Cancer researchers rely on the visual examination of tumor tissue samples stained with H&E to evaluate features such as cell morphology, spatial heterogeneity, and mitotic activity. However, manual image feature extraction is laborious and subject to human bias. Moreover, the diversity of cell morphology under a microscope poses significant challenges for the accurate characterization of tumors.1

As digital pathology is becoming an increasingly important field in cancer research, there is a need for computational tools that facilitate the extraction of information from whole-slide images (WSIs).

“For many applications, such as combining cell morphology with genomic data, it is necessary to extract and annotate cell types from WSIs,” noted Prof Hautaniemi. “Our goal was to develop an efficient computational approach that can be used to detect various cell types from WSIs for downstream analyses.”

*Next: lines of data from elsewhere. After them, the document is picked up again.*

Lemma parse_method_group_enc l fuel rs cap k idx pos bs :
  bytes_at img pos (flat_map enc_one l ++ bs) -> Forall method_u32 l -> (length l < fuel)%nat ->
  group_done rs (group_ranges img msize idx l) (pos + zlen (flat_map enc_one l))
    (parse_method_group alloc_ok fuel img (zlen img) msize rs cap pos k (k + zlen l) idx).
Proof.
  revert fuel rs cap k idx pos.
  induction l as [|e l IH]; intros [|fuel] rs cap k idx pos Hb Hl Hf; try (simpl in Hf; lia);
    cbn [parse_method_group].
  - rewrite (proj2 (Z.ltb_ge _ _)) by (unfold zlen; simpl; lia).
    left. exists cap. simpl. rewrite app_nil_r. do 2 f_equal. unfold zlen. simpl. lia.
  - rewrite zlen_cons. pose proof (zlen_nonneg l).
    rewrite (proj2 (Z.ltb_lt _ _)) by lia. simpl negb. cbv iota.
    inversion Hl as [|? ? (H1 & H2 & H3) Hl']; subst. cbn [flat_map] in *. unfold enc_one in Hb at 1.
    rewrite <- !app_assoc in Hb. read_enc Hb H1. read_enc Hb H2. read_enc Hb H3. cbv zeta.
    replace (k + (1 + zlen l)) with (k + 1 + zlen l) by lia. cbn [group_ranges]. cbv zeta.
    rewrite (code_branch (fun rs cap => parse_method_group alloc_ok fuel img (zlen img) msize rs cap _
      (k + 1) (k + 1 + zlen l) (u32 (idx + em_diff e)))) by (auto; apply u32_range).
    unfold enc_one at 1. rewrite !zlen_app.
    replace (pos + _) with (pos + zlen (uenc (em_diff e)) + zlen (uenc (em_flags e)) +
      zlen (uenc (em_code e)) + zlen (flat_map enc_one l)) by lia.
    destruct (code_ranges_cases (u32 (idx + em_diff e)) (em_code e)) as [->|[r ->]].
    + apply (IH fuel rs cap (k + 1) _ _ Hb Hl'). simpl in Hf. lia.
    + destruct (push_range alloc_ok rs cap r) as [[rs' cap']|] eqn:E; [|right; eauto].
      apply push_range_spec in E as ->. unfold group_done. rewrite app_assoc.
      apply (IH fuel (rs ++ [r]) cap' (k + 1) _ _ Hb Hl'). simpl in Hf. lia.
Qed.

HEIP is an open-source software for processing H&E histology images to detect cell nuclei, classify them into different cell types, and extract morphological features.1 The core of HEIP is a modified version of the HoVer-Net architecture, which performs simultaneous segmentation and classification of nuclei using a multi-task convolutional neural network. It is designed to be modular and customizable.

“We developed a pipeline that automatically detects cell types and extracts various morphological features from WSIs. The use of a modified HoVer-Net deep learning architecture with an advanced post-processing approach enabled us to perform simultaneous segmentation and annotation of cells,” explained Prof Hautaniemi.

The research team used the PanNuke dataset, which contains automatically generated nuclei instance segmentation and classification from various tissue types and cancers.1 Additionally, the researchers trained the model using a dataset of H&E images from patients with ovarian high-grade serous carcinoma (HGSC). The modular design of HEIP facilitates the simultaneous segmentation and annotation of cells from digitalized H&E WSI. The model was validated using subsets of images from the prospective DECIDER study, ensuring robust performance across different datasets.

Proof of Concept: Detecting Cell Types and Extracting Morphological Features from H&E-stained Slides

The research team evaluated the performance of HEIP using a dataset containing images from patients with HGSC, a genetically complex malignancy.1 The researchers first trained HEIP’s convolutional neural network module using over 200,000 cell annotations from different reference datasets and HGSC sample regions pre-classified by an expert pathologist.

HEIP showed high precision in detecting and classifying HGSC tumor cells, as well as in distinguishing them from inflammatory, connective, and normal epithelial cells. However, its performance was lower in connective and inflammatory cells.

“Our key finding is that HEIP is trustworthy for annotating cell types from WSIs, as its estimates for cell type annotations agreed well with the pathologist’s ground-truth annotations,” noted Prof Hautaniemi.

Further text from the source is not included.